Description of the task ▸
Under this line are the records; write out word for word the part that begins at the line containing "let r4 := xor r4 (and a7" and ends at the line containing "Context (zero one : slice W).", and no more.

Data shown ▸
++++

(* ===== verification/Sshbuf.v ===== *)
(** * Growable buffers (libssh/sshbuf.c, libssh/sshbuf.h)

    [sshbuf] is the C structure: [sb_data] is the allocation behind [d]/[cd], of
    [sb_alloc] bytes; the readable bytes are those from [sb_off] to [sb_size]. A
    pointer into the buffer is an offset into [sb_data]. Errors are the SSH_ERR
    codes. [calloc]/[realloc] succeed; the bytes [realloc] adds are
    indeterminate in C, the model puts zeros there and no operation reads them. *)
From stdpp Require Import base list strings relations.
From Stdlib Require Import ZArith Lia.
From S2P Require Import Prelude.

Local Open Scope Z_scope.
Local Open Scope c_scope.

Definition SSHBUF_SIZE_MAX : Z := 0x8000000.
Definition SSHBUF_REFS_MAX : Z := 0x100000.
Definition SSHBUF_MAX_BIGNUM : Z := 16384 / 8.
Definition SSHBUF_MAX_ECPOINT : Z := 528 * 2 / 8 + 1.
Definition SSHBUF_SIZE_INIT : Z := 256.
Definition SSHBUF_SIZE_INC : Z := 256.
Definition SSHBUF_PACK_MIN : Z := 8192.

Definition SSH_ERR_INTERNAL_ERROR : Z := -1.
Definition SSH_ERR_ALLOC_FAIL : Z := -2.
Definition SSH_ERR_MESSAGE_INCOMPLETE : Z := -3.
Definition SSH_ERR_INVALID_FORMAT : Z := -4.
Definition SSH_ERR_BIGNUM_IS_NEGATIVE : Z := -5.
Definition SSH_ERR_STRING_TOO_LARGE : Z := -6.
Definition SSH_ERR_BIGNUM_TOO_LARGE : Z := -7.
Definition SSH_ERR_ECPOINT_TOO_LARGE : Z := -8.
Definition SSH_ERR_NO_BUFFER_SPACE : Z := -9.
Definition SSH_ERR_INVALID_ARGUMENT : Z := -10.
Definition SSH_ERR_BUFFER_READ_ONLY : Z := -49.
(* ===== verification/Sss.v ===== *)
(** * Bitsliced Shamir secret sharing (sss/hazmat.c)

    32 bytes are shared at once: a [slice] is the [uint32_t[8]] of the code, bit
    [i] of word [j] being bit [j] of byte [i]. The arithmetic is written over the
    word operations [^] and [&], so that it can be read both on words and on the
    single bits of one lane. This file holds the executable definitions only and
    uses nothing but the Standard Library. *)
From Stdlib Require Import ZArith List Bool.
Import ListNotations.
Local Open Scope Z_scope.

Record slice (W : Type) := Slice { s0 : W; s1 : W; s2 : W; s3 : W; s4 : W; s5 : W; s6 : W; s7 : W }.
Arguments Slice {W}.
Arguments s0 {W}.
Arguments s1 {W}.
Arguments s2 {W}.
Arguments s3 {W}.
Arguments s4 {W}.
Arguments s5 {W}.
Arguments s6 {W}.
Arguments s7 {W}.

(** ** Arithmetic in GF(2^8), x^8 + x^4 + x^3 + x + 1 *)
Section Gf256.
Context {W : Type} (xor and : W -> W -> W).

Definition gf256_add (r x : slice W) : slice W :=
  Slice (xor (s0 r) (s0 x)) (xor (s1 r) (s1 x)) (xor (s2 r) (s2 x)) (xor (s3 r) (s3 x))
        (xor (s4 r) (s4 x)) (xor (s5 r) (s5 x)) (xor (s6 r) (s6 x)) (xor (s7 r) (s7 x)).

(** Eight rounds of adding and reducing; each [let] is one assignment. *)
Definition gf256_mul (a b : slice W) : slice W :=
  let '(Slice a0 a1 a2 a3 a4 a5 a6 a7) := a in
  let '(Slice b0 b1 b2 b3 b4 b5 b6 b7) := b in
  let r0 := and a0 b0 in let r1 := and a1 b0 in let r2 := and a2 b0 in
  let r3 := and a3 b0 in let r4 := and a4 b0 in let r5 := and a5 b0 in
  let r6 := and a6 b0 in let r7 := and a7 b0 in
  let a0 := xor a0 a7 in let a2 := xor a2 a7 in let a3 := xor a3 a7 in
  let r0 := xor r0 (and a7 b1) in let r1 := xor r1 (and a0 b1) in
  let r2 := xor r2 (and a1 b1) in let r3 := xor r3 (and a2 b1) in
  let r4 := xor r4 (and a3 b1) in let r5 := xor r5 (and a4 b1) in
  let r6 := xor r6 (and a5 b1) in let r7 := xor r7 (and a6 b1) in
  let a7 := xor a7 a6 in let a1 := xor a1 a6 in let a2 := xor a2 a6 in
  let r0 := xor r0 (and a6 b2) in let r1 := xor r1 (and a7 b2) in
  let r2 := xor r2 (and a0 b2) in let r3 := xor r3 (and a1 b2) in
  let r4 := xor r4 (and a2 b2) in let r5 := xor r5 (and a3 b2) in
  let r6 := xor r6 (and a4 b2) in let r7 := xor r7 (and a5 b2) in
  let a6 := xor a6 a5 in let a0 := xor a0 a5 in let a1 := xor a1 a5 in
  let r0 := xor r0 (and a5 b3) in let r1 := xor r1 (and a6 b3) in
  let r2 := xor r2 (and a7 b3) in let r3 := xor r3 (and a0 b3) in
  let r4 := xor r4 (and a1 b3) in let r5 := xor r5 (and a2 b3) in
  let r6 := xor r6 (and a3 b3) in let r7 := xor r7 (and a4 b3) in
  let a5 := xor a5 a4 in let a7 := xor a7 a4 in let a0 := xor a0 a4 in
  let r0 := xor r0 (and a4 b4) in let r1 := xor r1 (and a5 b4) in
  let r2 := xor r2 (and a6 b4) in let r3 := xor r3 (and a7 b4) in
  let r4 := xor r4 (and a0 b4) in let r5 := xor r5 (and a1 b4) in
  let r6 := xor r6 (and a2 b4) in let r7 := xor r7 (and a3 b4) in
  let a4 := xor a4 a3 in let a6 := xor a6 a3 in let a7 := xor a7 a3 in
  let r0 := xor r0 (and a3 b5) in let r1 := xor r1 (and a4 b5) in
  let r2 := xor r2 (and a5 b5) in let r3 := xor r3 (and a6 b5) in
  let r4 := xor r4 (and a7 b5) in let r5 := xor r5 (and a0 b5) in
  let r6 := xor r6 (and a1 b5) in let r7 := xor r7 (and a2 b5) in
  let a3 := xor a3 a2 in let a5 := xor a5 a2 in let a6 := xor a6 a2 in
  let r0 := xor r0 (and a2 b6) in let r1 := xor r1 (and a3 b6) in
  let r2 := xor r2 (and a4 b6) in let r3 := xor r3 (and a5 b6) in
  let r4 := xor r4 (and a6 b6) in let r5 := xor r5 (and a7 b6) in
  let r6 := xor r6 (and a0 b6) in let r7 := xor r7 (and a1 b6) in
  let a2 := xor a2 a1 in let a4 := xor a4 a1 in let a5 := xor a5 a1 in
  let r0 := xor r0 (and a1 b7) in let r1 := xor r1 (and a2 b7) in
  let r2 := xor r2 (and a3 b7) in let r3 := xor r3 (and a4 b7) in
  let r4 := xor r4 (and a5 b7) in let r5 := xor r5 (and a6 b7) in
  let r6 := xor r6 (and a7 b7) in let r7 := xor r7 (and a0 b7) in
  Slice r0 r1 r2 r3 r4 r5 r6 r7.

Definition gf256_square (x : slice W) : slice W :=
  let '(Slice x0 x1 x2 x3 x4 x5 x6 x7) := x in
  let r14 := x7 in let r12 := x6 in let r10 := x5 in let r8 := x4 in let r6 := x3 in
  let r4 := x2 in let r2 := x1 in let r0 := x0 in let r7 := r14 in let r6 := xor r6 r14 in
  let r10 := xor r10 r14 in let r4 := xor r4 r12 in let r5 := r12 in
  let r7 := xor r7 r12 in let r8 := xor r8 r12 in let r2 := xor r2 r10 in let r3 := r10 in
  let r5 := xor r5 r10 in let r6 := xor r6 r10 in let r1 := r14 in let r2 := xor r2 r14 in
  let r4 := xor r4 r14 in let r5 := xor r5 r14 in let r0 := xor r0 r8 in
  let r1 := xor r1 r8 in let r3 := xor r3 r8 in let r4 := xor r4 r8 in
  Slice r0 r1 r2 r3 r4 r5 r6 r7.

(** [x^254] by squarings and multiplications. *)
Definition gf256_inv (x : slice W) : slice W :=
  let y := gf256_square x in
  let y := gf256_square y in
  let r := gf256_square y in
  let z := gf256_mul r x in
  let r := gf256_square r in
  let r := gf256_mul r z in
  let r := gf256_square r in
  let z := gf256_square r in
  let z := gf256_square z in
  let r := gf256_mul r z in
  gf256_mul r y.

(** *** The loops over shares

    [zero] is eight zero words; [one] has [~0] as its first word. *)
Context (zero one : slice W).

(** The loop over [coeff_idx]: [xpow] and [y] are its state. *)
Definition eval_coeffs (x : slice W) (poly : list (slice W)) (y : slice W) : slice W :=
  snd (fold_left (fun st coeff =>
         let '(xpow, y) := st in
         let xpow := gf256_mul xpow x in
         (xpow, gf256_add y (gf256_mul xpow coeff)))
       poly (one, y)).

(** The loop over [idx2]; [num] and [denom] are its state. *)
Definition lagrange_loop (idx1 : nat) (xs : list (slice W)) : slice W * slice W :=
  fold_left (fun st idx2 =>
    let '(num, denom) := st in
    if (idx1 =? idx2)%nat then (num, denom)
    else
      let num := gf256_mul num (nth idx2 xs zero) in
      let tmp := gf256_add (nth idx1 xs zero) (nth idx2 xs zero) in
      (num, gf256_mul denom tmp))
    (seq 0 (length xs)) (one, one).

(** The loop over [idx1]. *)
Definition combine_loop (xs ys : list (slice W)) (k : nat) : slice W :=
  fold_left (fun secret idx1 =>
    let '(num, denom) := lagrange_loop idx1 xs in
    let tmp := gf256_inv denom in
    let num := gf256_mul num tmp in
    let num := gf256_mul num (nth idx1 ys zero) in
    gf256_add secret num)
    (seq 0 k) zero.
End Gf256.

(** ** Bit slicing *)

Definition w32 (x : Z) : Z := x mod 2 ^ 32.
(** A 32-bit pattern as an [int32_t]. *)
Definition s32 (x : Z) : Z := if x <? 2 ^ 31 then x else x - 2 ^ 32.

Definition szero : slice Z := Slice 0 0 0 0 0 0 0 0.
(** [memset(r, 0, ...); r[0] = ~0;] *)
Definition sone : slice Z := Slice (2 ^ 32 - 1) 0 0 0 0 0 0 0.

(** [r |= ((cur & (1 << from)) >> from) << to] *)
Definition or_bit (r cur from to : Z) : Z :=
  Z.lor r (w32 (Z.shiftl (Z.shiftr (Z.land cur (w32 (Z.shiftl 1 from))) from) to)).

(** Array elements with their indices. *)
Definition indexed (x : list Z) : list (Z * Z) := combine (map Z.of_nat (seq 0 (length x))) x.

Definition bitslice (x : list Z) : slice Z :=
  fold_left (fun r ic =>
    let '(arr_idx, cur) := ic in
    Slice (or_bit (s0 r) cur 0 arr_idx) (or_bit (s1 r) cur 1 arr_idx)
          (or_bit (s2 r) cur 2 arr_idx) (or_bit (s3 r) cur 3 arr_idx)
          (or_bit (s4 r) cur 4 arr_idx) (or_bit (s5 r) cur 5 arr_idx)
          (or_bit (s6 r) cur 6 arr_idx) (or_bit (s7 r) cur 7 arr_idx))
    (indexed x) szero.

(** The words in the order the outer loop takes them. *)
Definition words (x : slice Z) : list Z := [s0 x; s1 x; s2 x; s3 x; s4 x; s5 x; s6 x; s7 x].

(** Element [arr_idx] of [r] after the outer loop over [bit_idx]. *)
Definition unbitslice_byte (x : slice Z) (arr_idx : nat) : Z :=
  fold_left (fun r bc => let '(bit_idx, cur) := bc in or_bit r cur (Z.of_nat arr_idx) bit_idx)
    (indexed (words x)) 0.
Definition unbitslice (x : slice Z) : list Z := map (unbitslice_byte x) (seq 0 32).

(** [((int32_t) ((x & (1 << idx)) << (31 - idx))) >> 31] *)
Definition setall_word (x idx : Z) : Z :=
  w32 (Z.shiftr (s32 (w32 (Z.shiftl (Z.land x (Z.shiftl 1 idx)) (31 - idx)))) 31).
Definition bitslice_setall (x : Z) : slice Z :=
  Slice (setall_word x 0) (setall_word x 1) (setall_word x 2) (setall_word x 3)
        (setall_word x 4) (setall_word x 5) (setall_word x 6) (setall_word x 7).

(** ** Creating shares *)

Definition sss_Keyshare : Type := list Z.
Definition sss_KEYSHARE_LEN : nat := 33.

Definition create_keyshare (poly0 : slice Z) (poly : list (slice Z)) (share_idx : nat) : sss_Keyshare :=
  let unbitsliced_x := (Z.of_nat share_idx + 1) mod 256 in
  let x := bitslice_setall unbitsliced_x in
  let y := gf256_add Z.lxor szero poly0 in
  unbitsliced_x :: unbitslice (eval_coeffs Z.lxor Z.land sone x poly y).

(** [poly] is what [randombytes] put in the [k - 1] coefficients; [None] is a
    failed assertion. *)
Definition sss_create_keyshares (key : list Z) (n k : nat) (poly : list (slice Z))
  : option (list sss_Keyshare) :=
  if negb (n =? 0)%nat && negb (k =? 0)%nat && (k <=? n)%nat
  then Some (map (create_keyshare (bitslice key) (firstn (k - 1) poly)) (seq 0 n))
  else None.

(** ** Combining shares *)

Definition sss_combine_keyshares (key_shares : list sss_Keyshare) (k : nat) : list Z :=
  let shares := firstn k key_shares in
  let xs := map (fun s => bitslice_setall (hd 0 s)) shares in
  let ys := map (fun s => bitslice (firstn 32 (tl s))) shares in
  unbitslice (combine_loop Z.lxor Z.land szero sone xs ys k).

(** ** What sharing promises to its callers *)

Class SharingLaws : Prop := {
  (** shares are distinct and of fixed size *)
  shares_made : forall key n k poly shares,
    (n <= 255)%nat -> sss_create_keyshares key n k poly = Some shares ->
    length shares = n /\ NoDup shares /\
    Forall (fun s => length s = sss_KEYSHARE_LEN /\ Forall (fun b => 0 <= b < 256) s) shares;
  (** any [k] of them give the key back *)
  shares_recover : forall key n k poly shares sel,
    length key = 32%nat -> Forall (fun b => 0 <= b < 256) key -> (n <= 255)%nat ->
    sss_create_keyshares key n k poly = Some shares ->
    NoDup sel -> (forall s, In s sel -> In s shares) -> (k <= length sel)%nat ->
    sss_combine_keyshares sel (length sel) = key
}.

++++

Output ▸
  let r4 := xor r4 (and a7 b5) in let r5 := xor r5 (and a0 b5) in
  let r6 := xor r6 (and a1 b5) in let r7 := xor r7 (and a2 b5) in
  let a3 := xor a3 a2 in let a5 := xor a5 a2 in let a6 := xor a6 a2 in
  let r0 := xor r0 (and a2 b6) in let r1 := xor r1 (and a3 b6) in
  let r2 := xor r2 (and a4 b6) in let r3 := xor r3 (and a5 b6) in
  let r4 := xor r4 (and a6 b6) in let r5 := xor r5 (and a7 b6) in
  let r6 := xor r6 (and a0 b6) in let r7 := xor r7 (and a1 b6) in
  let a2 := xor a2 a1 in let a4 := xor a4 a1 in let a5 := xor a5 a1 in
  let r0 := xor r0 (and a1 b7) in let r1 := xor r1 (and a2 b7) in
  let r2 := xor r2 (and a3 b7) in let r3 := xor r3 (and a4 b7) in
  let r4 := xor r4 (and a5 b7) in let r5 := xor r5 (and a6 b7) in
  let r6 := xor r6 (and a7 b7) in let r7 := xor r7 (and a0 b7) in
  Slice r0 r1 r2 r3 r4 r5 r6 r7.

Definition gf256_square (x : slice W) : slice W :=
  let '(Slice x0 x1 x2 x3 x4 x5 x6 x7) := x in
  let r14 := x7 in let r12 := x6 in let r10 := x5 in let r8 := x4 in let r6 := x3 in
  let r4 := x2 in let r2 := x1 in let r0 := x0 in let r7 := r14 in let r6 := xor r6 r14 in
  let r10 := xor r10 r14 in let r4 := xor r4 r12 in let r5 := r12 in
  let r7 := xor r7 r12 in let r8 := xor r8 r12 in let r2 := xor r2 r10 in let r3 := r10 in
  let r5 := xor r5 r10 in let r6 := xor r6 r10 in let r1 := r14 in let r2 := xor r2 r14 in
  let r4 := xor r4 r14 in let r5 := xor r5 r14 in let r0 := xor r0 r8 in
  let r1 := xor r1 r8 in let r3 := xor r3 r8 in let r4 := xor r4 r8 in
  Slice r0 r1 r2 r3 r4 r5 r6 r7.

(** [x^254] by squarings and multiplications. *)
Definition gf256_inv (x : slice W) : slice W :=
  let y := gf256_square x in
  let y := gf256_square y in
  let r := gf256_square y in
  let z := gf256_mul r x in
  let r := gf256_square r in
  let r := gf256_mul r z in
  let r := gf256_square r in
  let z := gf256_square r in
  let z := gf256_square z in
  let r := gf256_mul r z in
  gf256_mul r y.

(** *** The loops over shares

    [zero] is eight zero words; [one] has [~0] as its first word. *)
Context (zero one : slice W).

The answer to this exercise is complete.